1 files changed, 113 insertions, 88 deletions
diff --git a/active_correction/chapter.tex b/active_correction/chapter.tex
index 7ecbe2f..d3028fe 100644
--- a/active_correction/chapter.tex
+++ b/active_correction/chapter.tex
@@ -1,4 +1,4 @@
-\chapter{Active Correction in MR-CMDS} \label{cha:act}
+\chapter{Active correction} \label{cha:act}
 
 \begin{dquote}
   Calibrate, \\
@@ -9,7 +9,7 @@
   run.
 
   \dsignature{Long-hanging poster in Wright Group laser lab.}
-\end{dquote}  % TODO: verify this quote
+\end{dquote}
 
 \clearpage
 
@@ -34,20 +34,20 @@ Some of these strategies have already been implemented, others are partially imp
 others are still just ideas.  %
 I hope to show that active correction is a particularly useful strategy in MR-CMDS.  %
 
-Section ... addresses spectral delay correction, where automated delay stages are used to
-explicitly correct for small changes in optical path length at different pulse frequencies.  %
+Section \ref{act:sec:sdc} addresses spectral delay correction, where automated delay stages are
+used to explicitly correct for small changes in optical path length at different pulse frequencies.  %
 
-Section ... addresses poynting correction, where mirrors with motorized pitch and yaw control are
-used to actively correct for small changes in OPA output poynting.  %
+Section \ref{act:sec:poynting} addresses poynting correction, where mirrors with motorized pitch
+and yaw control are used to actively correct for small changes in OPA output poynting.  %
 
-Section ... addresses (dual) chopping, used to actively subtract artifacts such as scatter and
-unwanted nonlinear outputs.  %
+Section \ref{act:sec:chop} addresses (dual) chopping, used to actively subtract artifacts such as
+scatter and unwanted nonlinear outputs.  %
 Chopping can only account for intensity level (additive) artifacts.  %
 Fibrillation is the opposite of chopping, as it can only account for amplitude level
 \emph{iterference} effects.  %
-Section ... addresses fibrillation.  %
+Section \ref{act:sec:chop} also addresses fibrillation.  %
 
-\section{Spectral delay correction}  % ============================================================
+\section{Spectral delay correction} \label{act:sec:sdc} % =========================================
 
 As a frequency domain technique, MR-CMDS requires automated tuning of multiple OPAs.  %
 These OPAs generate pulses, which are then manipulated and directed into a sample of interest.  %
@@ -64,7 +64,8 @@ within the Wright Group.  %
 SDC was first implemented by Schuyler Kain within his COLORS acquisition software.
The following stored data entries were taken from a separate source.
(** *** ScraperLogger *)

(** [self.stats]; the two times are unset until the timer runs. *)
Record stats := {
  total : Z;
  success : Z;
  failed : Z;
  skipped : Z;
  start_time : option Z;
  end_time : option Z
}.

Definition no_stats : stats :=
  {| total := 0; success := 0; failed := 0; skipped := 0;
     start_time := None; end_time := None |}.

(** [ScraperLogger.update_stats], which is the same in
    [seed_problems.py]. *)
Definition update_stats (status : string) (s : stats) : stats :=
  let s := {| total := total s + 1; success := success s; failed := failed s;
              skipped := skipped s; start_time := start_time s;
              end_time := end_time s |} in
  if String.eqb status "success" then
    {| total := total s; success := success s + 1; failed := failed s;
       skipped := skipped s; start_time := start_time s; end_time := end_time s |}
  else if String.eqb status "failed" then
    {| total := total s; success := success s; failed := failed s + 1;
       skipped := skipped s; start_time := start_time s; end_time := end_time s |}
  else if String.eqb status "skipped" then
    {| total := total s; success := success s; failed := failed s;
       skipped := skipped s + 1; start_time := start_time s; end_time := end_time s |}
  else s.

(** [ScraperLogger.info]: both handlers let the level through. *)
Definition logger_info (msg : string) (w : world) : world :=
  {| problems := problems w; log := Py.append (log w) (INFO, msg) |}.

(** *** The objects of the Codeforces API *)

Module Api.

(** A [Problem] object of [problemset.problems]; a member the response
    leaves out is [None]. *)
Record problem := {
  contestId : option Z;
  index : option string;
  name : option string;
  type : option string;
  tags : option (list string);
  rating : option Z
}.

(** A [ProblemStatistics] object, which has these three members. *)
Record problem_statistics := {
  stat_contestId : option Z;
  stat_index : option string;
  solvedCount : option Z
}.

End Api.

(** *** ProblemTransformer *)

Definition join_or (tags : list string) (otherwise : string) : string :=
  if truthy_list tags then Py.join ", " tags else otherwise.

(** [ProblemTransformer._generate_description] *)
Definition _generate_description (name : string) (tags : list string)
    (rating : option Z) (contest_id : Z) (index : string) : string :=
  let parts : list string := [] in
  let parts := Py.append parts ("# " ++ name ++ Py.nl) in
  let parts := Py.append parts ("## Problem Information" ++ Py.nl) in
  let parts := Py.append parts
    ("- **Source**: Codeforces Problem " ++ SeedProblems.str_of_Z contest_id ++ index) in
  let parts := Py.append parts
    ("- **Difficulty Rating**: "
     ++ (if truthy_int rating then fmt_int rating else "Unrated")) in
  let parts := Py.append parts ("- **Tags**: " ++ join_or tags "None" ++ Py.nl) in
  let parts := Py.append parts ("## Problem Statement" ++ Py.nl) in
  let parts := Py.append parts
    ("This is problem " ++ index ++ " from Codeforces contest "
     ++ SeedProblems.str_of_Z contest_id ++ ".") in
  let parts := Py.append parts
    ("The problem is tagged with: " ++ join_or tags "no specific tags" ++ "." ++ Py.nl) in
  let parts :=
    match rating with
    | Some r =>
        if negb (r =? 0)%Z then
          if (r <? 1200)%Z then
            Py.append parts "This is considered an **easy** problem, suitable for beginners."
          else if (r <=? 1600)%Z then
            Py.append parts "This is considered a **medium** difficulty problem."
          else
            Py.append parts
              "This is considered a **hard** problem, suitable for advanced programmers."
        else parts
    | None => parts
    end in
  let parts := Py.append parts (Py.nl ++ "## Full Problem Statement" ++ Py.nl) in
  let parts := Py.append parts
    "For the complete problem statement, input/output format, examples, and constraints, " in
  let parts := Py.append parts
    ("please visit the original problem on Codeforces:" ++ Py.nl) in
  let parts := Py.append parts
    ("[View Problem on Codeforces](https://codeforces.com/problemset/problem/"
     ++ SeedProblems.str_of_Z contest_id ++ "/" ++ index ++ ")" ++ Py.nl) in
  let parts := Py.append parts ("## Note" ++ Py.nl) in
  let parts := Py.append parts
    "This problem was imported from Codeforces using their official API. " in
  let parts := Py.append parts
    "The full problem statement, test cases, and examples are available on the Codeforces website." in
  Py.join Py.nl parts.

(** The [statistics] entry of a transformed problem. *)
Record submission_statistics := {
  totalSubmissions : Z;
  acceptedSubmissions : Z;
  acceptanceRate : Z;
  averageScore : Z
}.

(** The dict [transform] builds. *)
Record problem_data := {
  title : string;
  description : string;
  difficulty : string;
  tags : list string;
  category : string;
  timeLimit : Z;
  memoryLimit : Z;
  examples : list (gmap string string);
  visibleTestCases : list (gmap string string);
  hiddenTestCases : list (gmap string string);
  source : string;
  sourceUrl : string;
  externalId : string;
  isPublic : bool;
  isActive : bool;
  isVerified : bool;
  inputFormat : string;
  outputFormat : string;
  statistics : option submission_statistics
}.

(** The [str] entries of the dict: what the validator reads and what the
    stored document is seen through. *)
Definition fields (pd : problem_data) : gmap string string :=
  <["title" := title pd]> (
  <["description" := description pd]> (
  <["difficulty" := difficulty pd]> (
  <["category" := category pd]> (
  <["source" := source pd]> (
  <["sourceUrl" := sourceUrl pd]> (
  <["externalId" := externalId pd]> (
  <["inputFormat" := inputFormat pd]> (
  <["outputFormat" := outputFormat pd]> ∅)))))))).

(** [if statistics:] for a dict. *)
Definition truthy_statistics (s : option Api.problem_statistics) : bool :=
  match s with
  | Some st =>
      present (Api.stat_contestId st) || present (Api.stat_index st)
      || present (Api.solvedCount st)
  | None => false
  end.

(** [ProblemTransformer.transform]; the logger writes into the world. *)
Definition transform (verbose : bool) (problem : Api.problem)
    (statistics : option Api.problem_statistics) (w : world)
  : option problem_data * world :=
  let contest_id := Api.contestId problem in
  let index := Api.index problem in
  let name := default "Untitled Problem" (Api.name problem) in
  let problem_type := default "PROGRAMMING" (Api.type problem) in
  let tags := default [] (Api.tags problem) in
  let rating := Api.rating problem in
  if negb (String.eqb problem_type "PROGRAMMING") then
    (None, logger_debug verbose ("Skipping non-programming problem: " ++ name) w)
  else
    match contest_id, index with
    | Some c, Some i =>
        if negb (c =? 0)%Z && Py.truthy i then
          let external_id := SeedProblems.str_of_Z c ++ i in
          let difficulty := SeedProblemsApi.map_rating rating in
          let category := SeedProblemsApi.get_category_from_tags tags in
          let description := _generate_description name tags rating c i in
          let problem_data :=
            {| title := name;
               description := description;
               difficulty := difficulty;
               tags := tags;
               category := category;
               timeLimit := 2000;
               memoryLimit := 256;
               examples := [];
               visibleTestCases := [];
               hiddenTestCases := [];
               source := "Codeforces";
               sourceUrl := "https://codeforces.com/problemset/problem/"
                              ++ SeedProblems.str_of_Z c ++ "/" ++ i;
               externalId := external_id;
               isPublic := true;
               isActive := true;
               isVerified := false;
               inputFormat := "See problem on Codeforces";
               outputFormat := "See problem on Codeforces";
               statistics :=
                 if truthy_statistics statistics then
                   let solved_count :=
                     default 0%Z (statistics ≫= Api.solvedCount) in
                   Some {| totalSubmissions := solved_count;
                           acceptedSubmissions := solved_count;
                           acceptanceRate := 0;
                           averageScore := 0 |}
                 else None |} in
          (Some problem_data,
           logger_debug verbose ("Transformed: " ++ name ++ " (" ++ difficulty ++ ")") w)
        else (None, logger_debug verbose ("Skipping problem without ID: " ++ name) w)
    | _, _ => (None, logger_debug verbose ("Skipping problem without ID: " ++ name) w)
    end.

(** *** MongoDBClient *)

(** The database name [connect] takes from the URI:
    [mongo_uri.split('/')[-1].split('?')[0] or 'coding-platform']. *)
Definition db_name (mongo_uri : string) : string :=
  let candidate := first_piece "?" (last_piece "/" mongo_uri) in
  if Py.truthy candidate then candidate else "coding-platform".

(** [MongoDBClient.problem_exists], when the query goes through. *)
Definition problem_exists (external_id : string) (w : world) : bool :=
  existsb (fun d => bool_decide (data d !! "externalId" = Some external_id))
          (problems w).

(** The dict handed to [insert_problem], as a document. *)
Definition to_document (pd : problem_data) : document :=
  {| data := fields pd; _id := None; createdBy := None;
     createdAt := None; updatedAt := None |}.

(** *** main *)

(** The key of the statistics map, [f"{p.get('contestId')}{p.get('index')}"]. *)
Definition problem_key (contest_id : option Z) (index : option string) : string :=
  fmt_int contest_id ++ fmt_str index.

(** The dict comprehension over [problemStatistics]: a later entry
    replaces an earlier one with the same key. *)
Definition statistics_map (problem_statistics : list Api.problem_statistics)
  : gmap string Api.problem_statistics :=
  fold_left
    (fun m p => <[problem_key (Api.stat_contestId p) (Api.stat_index p) := p]> m)
    problem_statistics ∅.

(** The rating filter and the limit. *)
Definition in_rating_range (config : Config.t) (p : Api.problem) : bool :=
  let rating := default 0%Z (Api.rating p) in
  (Config.min_rating config <=? rating)%Z && (rating <=? Config.max_rating config)%Z.

Definition problems_to_process (config : Config.t) (problems : list Api.problem)
  : list Api.problem :=
  let filtered_problems := List.filter (in_rating_range config) problems in
  slice_to (Config.problem_limit config) filtered_problems.

(** What the surroundings decide during one turn of the loop: whether
    the query of [problem_exists] fails (with the text of the exception),
    and what happens during the insert. *)
Record turn := {
  find_failure : option string;
  insert_env : env
}.

(** The state the loop works on. *)
Record run := {
  world_of : world;
  stats_of : stats
}.

Definition counted (status : string) (w : world) (r : run) : run :=
  {| world_of := w; stats_of := update_stats status (stats_of r) |}.

Section Main.

Variable config : Config.t.

(** The connected database client; unused in a dry run. *)
Variable db_client : client.

(** The statistics map of the run. *)
Variable statistics : gmap string Api.problem_statistics.

(** [int(i / n * 100)], a floating-point computation, as it prints. *)
Variable percent : nat -> nat -> string.

(** The surroundings of turn [i]. *)
Variable turns : nat -> turn.

Definition position (i n : nat) : string :=
  "[" ++ Py.str_of_nat i ++ "/" ++ Py.str_of_nat n ++ "]".

(** The progress line after every tenth problem. *)
Definition progress (i n : nat) (w : world) : world :=
  if (i mod 10 =? 0)%nat
  then logger_info ("Progress: " ++ Py.str_of_nat i ++ "/" ++ Py.str_of_nat n
                    ++ " (" ++ percent i n ++ "%)") w
  else w.

(** The body of the loop
    [for i, problem in enumerate(problems_to_process, 1)], with [n] the
    number of problems to process. *)
Definition process (n i : nat) (problem : Api.problem) (r : run) : run :=
  let '(transformed, w) :=
    transform (Config.verbose config) problem
      (statistics !! problem_key (Api.contestId problem) (Api.index problem))
      (world_of r) in
  match transformed with
  | None => counted "skipped" w r
  | Some pd =>
      let '(is_valid, errors) := SeedProblemsApi.validate (fields pd) in
      if negb is_valid then
        counted "failed"
          (logger_warning ("Validation failed for " ++ title pd ++ ": "
                           ++ Py.join ", " errors) w) r
      else if Config.dry_run config then
        let w := logger_info ("✅ " ++ position i n ++ " Would insert: " ++ title pd
                              ++ " (" ++ difficulty pd ++ ")") w in
        let r := counted "success" w r in
        {| world_of := progress i n (world_of r); stats_of := stats_of r |}
      else
        match find_failure (turns i) with
        | Some exc =>
            counted "failed"
              (logger_error ("Error processing problem " ++ Py.str_of_nat i) exc w) r
        | None =>
            if problem_exists (externalId pd) w then
              counted "skipped"
                (logger_info ("⏭️  " ++ position i n ++ " Already exists: " ++ title pd) w) r
            else
              let '(result, _, w) :=
                SeedProblemsApi.insert_problem db_client (insert_env (turns i))
                  (to_document pd) w in
              let r :=
                match result with
                | Some inserted =>
                    if Py.truthy inserted then
                      counted "success"
                        (logger_info ("✅ " ++ position i n ++ " Inserted: " ++ title pd
                                      ++ " (" ++ difficulty pd ++ ")") w) r
                    else counted "failed" w r
                | None => counted "failed" w r
                end in
              {| world_of := progress i n (world_of r); stats_of := stats_of r |}
        end
  end.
 \cite{KainSchuyler2017a}  %
 COLORS' implementation was hardcoded for one particular OPA / delay configuration---it wasn't until
-PyCMDS that fully arbitrary SDC became possible through the autonomic system (see section ...).  %
+PyCMDS that fully arbitrary SDC became possible through the autonomic system (see
+\autoref{acq:sec:autonomic}).  %
 Erin Boyle ``backported'' similar functionality into to ps\_control, although her implementation
 allowed only for a simple, first order linear correction.  %
 
@@ -76,7 +77,7 @@ color coordinate.  %
 A special method of \python{Data}, \python{Data.offset} is designed to do the necessary
 interpolation for \emph{post hoc} SDC.  %
 
-In many experiments spectral delay must be actively corrected for.  %
+In many experiments spectral delay \emph{must} be actively corrected for.  %
 Fully coherent experiments are typically performed by scanning OPA frequencies while attempting to
 keep delays constant.  %
 In such experiments, the dataset does not in-and-of-itself contain the information needed to
@@ -104,7 +105,7 @@ If a fully coherent experiment is performed with chirped white light as one of t
 pulses, the other pulses will provide a gating effect in time that isolates interaction from one
 frequency in the white pulse.  %
 This is similar to the gating that is accomplished using ``delay 1'' in the TOPAS-C OPAs (see
-section  ...).  %
+\autoref{cha:opa}).  %
 By gating in this way, a \emph{frequency} axis along the white light dimension could be scanned
 using a delay stage.  %
 COLORS' has taken this idea to it's logical conclusion, with support for ``OPAs'' that are actually
@@ -136,19 +137,36 @@ The delay traces (horizontal) peaks at the same value for every OPA1 position (v
 \begin{figure}
 	\includegraphics[width=0.45\textwidth]{"active_correction/sdc_before"}
  	\includegraphics[width=0.45\textwidth]{"active_correction/sdc_after"}
-  \caption[CAPTION TODO]{
-    CAPTION TODO: SPECTRAL DELAY CORRECTION FIGURE
+  \caption[Spectral delay correction.]{
+    Spectral delay correction.
   }
   \label{act:fig:sdc}
 \end{figure}
 
-\section{Poynting correction}  % ==================================================================
+\section{Poynting correction} \label{act:sec:poynting}  % =========================================
 
-[CONTENT FROM KYLE SUNDEN]
+With scanning OPAs, output Poynting can change along with optical path length.  %
+We now correct for such changes actively using mirrors with motorized pitch and yaw controls.  %
+These Poynting corrections are implemented as part of the recursive OPA tuning curve system (see
+\autoref{cha:opa}), and not through the autonomic system.  %
+
+To determine the appropriate positions for a Poynting correction, a pitch vs setpoint and yaw vs
+setpoint scan is performed.  %
+A pinhole is placed at the sample location, and a detector is place \emph{immediately} after the
+pinhole.  %
+
+\autoref{act:fig:poynting} is an autogenerated figure from PyCMDS.  %
+It is a typical Poynting correction scan.  %
+Like in spectral delay correction, each slice is fit and then a spline is fit to all slices
+simultaneously.  %
+The top plot of \autoref{act:fig:poynting} show the initial Poynting correction in comparison with
+the new one.  %
+In this case the change in the correction is mostly an offset, although there is a fairly dramatic
+shape change at the lowest energy setpoints.  %
 
 \begin{figure}
 	\includegraphics[width=0.45\textwidth]{"active_correction/poynting_correction/intensity"}
-  \caption[Poynting Correction curve generation.]{
+  \caption[Poynting correction.]{
     A typical example of the output of the Poynting Tune module.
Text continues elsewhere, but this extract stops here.